An Astoria Payphone Near the Library: Gone

This phone was owned by Telebeam, one of the original independent payphone service providers in New York. Telebeam is headquartered on 37th Street, not far from this spot on Broadway near Steinway Street in Astoria.

Telebeam got booted out of the payphone business in the five boroughs to make way for the CityBridge monopoly. They may still have phones on Long Island and at indoor locations in New York, but I doubt it. Telebeam survived by diversifying into corporate phone systems and other services. They seem to have given up on their website, presumably because it relied almost 100% on the retired Adobe Flash plugin.

This phone having been outside a library reminds me that I believe public libraries should establish telephone rooms, where anyone with a library card could call anywhere in the country for a limited length of time. If San Francisco can have a typewriter room at its library why can’t  they also supply a telephone for those who lost, cannot maintain control of, or simply do not want a cell phone? It would likely serve only a tiny niche of the public but assuming it’s a VOIP device it sounds, to me at least, like a very low-impact, low-cost service to offer, assuming there are limits on its usage. Such phones are available at the New York Presbyterian Hospital, and I assume other hospitals as well. Free three-minute calls are allowed, but only to numbers with New York City area codes. It seems like an odd restriction, since many New Yorkers have numbers with area codes from outside the 5 boroughs. It must be that the hospital decided allowing nationwide calls over those phones would attract nuisance usage.

However it would be implemented, at public libraries or wherever else, I think some form of free public telephone where calls could be made in private should be made available.

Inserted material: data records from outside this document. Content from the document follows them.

Lemma evolves_without_version fresh d k v f h :
  u_versions d !! k = Some v → dv_state v = VersionUploading → k ∉ u_job_versions d →
  evolves fresh d (on_u_history h (on_u_datasets f (without_version k d))).
Proof.
  intros Hk Hst Hj. split; cbn; auto.
  - intros k' v' Hv'. destruct (decide (k = k')) as [<-|Hne]; [rw lookup_delete_eq; by simplify_eq|].
    rw lookup_delete_ne // Hv'. constructor.
  - intros k' v' Hn [_ Hv']%lookup_delete_Some. congruence.
  - intros k' s Hs. destruct (decide (us_version_id s = k)) as [Hv|Hv].
    + rw map_lookup_filter_None_2; [right; intros ??; cbn; naive_solver|].
      exists v. subst. by rw lookup_delete_eq.
    + rw (map_lookup_filter_Some_2 _ _ k' s) //. split; [constructor|]. by rw lookup_delete_ne.
  - intros k' s Hn [Hs _]%map_lookup_filter_Some. congruence.
  - intros k' p Hp. destruct (u_sessions d !! k'.1) as [r|] eqn:Hr; [destruct (decide (us_version_id r = k)) as [Hv|Hv]|].
    + right. split; apply map_lookup_filter_None_2; right; intros ??; cbn; [|naive_solver].
      rw Hr. by rw bool_decide_eq_true_2.
    + left. apply map_lookup_filter_Some_2; [done|]. cbn. rw Hr. by apply bool_decide_eq_false_2.
    + left. apply map_lookup_filter_Some_2; [done|]. cbn. by rw Hr.
  - intros k' [p [_ Hp]%map_lookup_filter_Some] [s Hs]. cbn in Hp. rw Hs in Hp.
    apply bool_decide_eq_false in Hp. exists s. by apply map_lookup_filter_Some_2.
  - intros k' p Hn [Hp _]%map_lookup_filter_Some. congruence.
  - set_solver.
Qed.

Lemma AbortVersion_evolving ds v actor : evolving (AbortVersion ds v actor).
Proof.
  intros o w. unfold AbortVersion. wp_step. apply wp_lock_dataset. intros r Hr.
  wp_step. apply wp_lock_version. intros x Hx _. wp_steps. reflect_bool.
  apply wp_delete_version. intros Hj. cbn beta. apply wp_restore_dataset. intros f h. by eapply evolves_without_version.
Qed.

Lemma FailVersion_evolving ds v actor reason : evolving (FailVersion ds v actor reason).
Proof.
  intros o w. unfold FailVersion, update_version. wp_step. apply wp_lock_dataset. intros r Hr.
  wp_step. apply wp_lock_version. intros x Hx _. wp_if as Hst; [|wp_steps|wp_steps; ev_frame].
  wp_steps. apply wp_restore_dataset. intros f h. eapply evolves_version_alter; [done|]. by constructor.
Qed.

Lemma CreateSession_evolving s :
  us_state s = StateInitiated ∨ us_state s = StateAborting → evolving (CreateSession s).
Proof.
  intros Hs o w. unfold CreateSession. wp_steps. reflect_bool. destruct_and!.
  assert (u_sessions (st w) !! us_id s = None) as Hfresh by (apply eq_None_not_Some; done).
  split; cbn; auto.
  - intros k v ->. constructor.
  - congruence.
  - intros k x Hx. rw lookup_insert_ne; [congruence|]. rw Hx. split; [constructor|done].
  - intros k x Hn [[<- <-]|[? ?]]%lookup_insert_Some; [|congruence]. cbn. split_and!; [done| |done..].
    by destruct Hs as [Hs|Hs]; unfold token_ok; cbn; rw Hs.
  - intros k _ [x Hx]. destruct (decide (us_id s = k.1)) as [->|]; [by rw lookup_insert_eq|].
    rw lookup_insert_ne //.
  - congruence.
  - set_solver.
Qed.

Lemma update_session_evolving fresh id s f (w : World UDB) :
  u_sessions (st w) !! id = Some s → session_step fresh s (f s) →
  evolves fresh (st w) (on_u_sessions (alter f id) (st w)).
Proof. intros Hs Hf. eapply evolves_session_alter; [done..|]. intros x Hx. by simplify_eq. Qed.

Lemma start_completion_step (fresh : uuid → Prop) s token now :
  fresh token → us_state s = StateInitiated ∨ us_state s = StateCompleting ∨ us_state s = StateAborting →
  session_step fresh s (start_completion token now s).
Proof.
  intros Hf Hs. apply session_moves; [by repeat split| |done|cbn; lia|].
  - cbn. by destruct Hs as [->|[->| ->]].
  - cbn. intros t [= <-]. by right.
Qed.

Lemma BeginComplete_evolving s owner now stale : evolving (BeginComplete s owner now stale).
Proof.
  intros o w. unfold BeginComplete, update_session. wp_step. apply wp_lock_owned_session. intros x Hx _.
  wp_if as Hst; wp_msteps.
  - wp_if; wp_msteps; (eapply update_session_evolving; [done|]).
    + apply start_completion_step; auto.
    + apply session_moves; [by repeat split|cbn; by rw Hst|by cbn|cbn; lia|by cbn].
  - wp_if; wp_msteps. eapply update_session_evolving; [done|]. apply start_completion_step; auto.
Qed.
(** A move that leaves the token columns alone, out of a state without token. *)
Lemma idle_move fresh s s' :
  same_session s s' → session_edge (us_state s) (us_state s') = true →
  us_state s ≠ StateCompleting → us_state s' ≠ StateCompleting →
  us_operation_token s' = us_operation_token s → us_completion_started_at s' = us_completion_started_at s →
  us_expires_at s' <= us_expires_at s → session_step fresh s s'.
Proof.
  intros Hsame He Hs Hs' Ht Hc Hx. apply session_moves; [done..| |done|].
  - unfold token_ok. rw Ht Hc. by destruct (us_state s), (us_state s').
  - rw Ht. by left.
Qed.

(** A move that ends a completion. *)
Lemma ending_move fresh s s' :
  same_session s s' → session_edge (us_state s) (us_state s') = true → us_state s' ≠ StateCompleting →
  us_operation_token s' = None → us_completion_started_at s' = None →
  us_expires_at s' <= us_expires_at s → session_step fresh s s'.
Proof.
  intros Hsame He Hs' Ht Hc Hx. apply session_moves; [done..| |done|].
  - intros _. unfold token_ok. rw Ht Hc. by destruct (us_state s').
  - by rw Ht.
Qed.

In New York, Newark, and Philadelphia I am well aware of the Link totems that offer free nationwide calls. But I don’t want to be this guy, or this guy, screaming into one of these things as the voice of the person I called blasts out of the kiosk’s loudspeaker for all to hear. In the past I used payphones to call certain types of depression and counseling hotlines. These are not the type of conversations I would want broadcast over something like LinkNYC.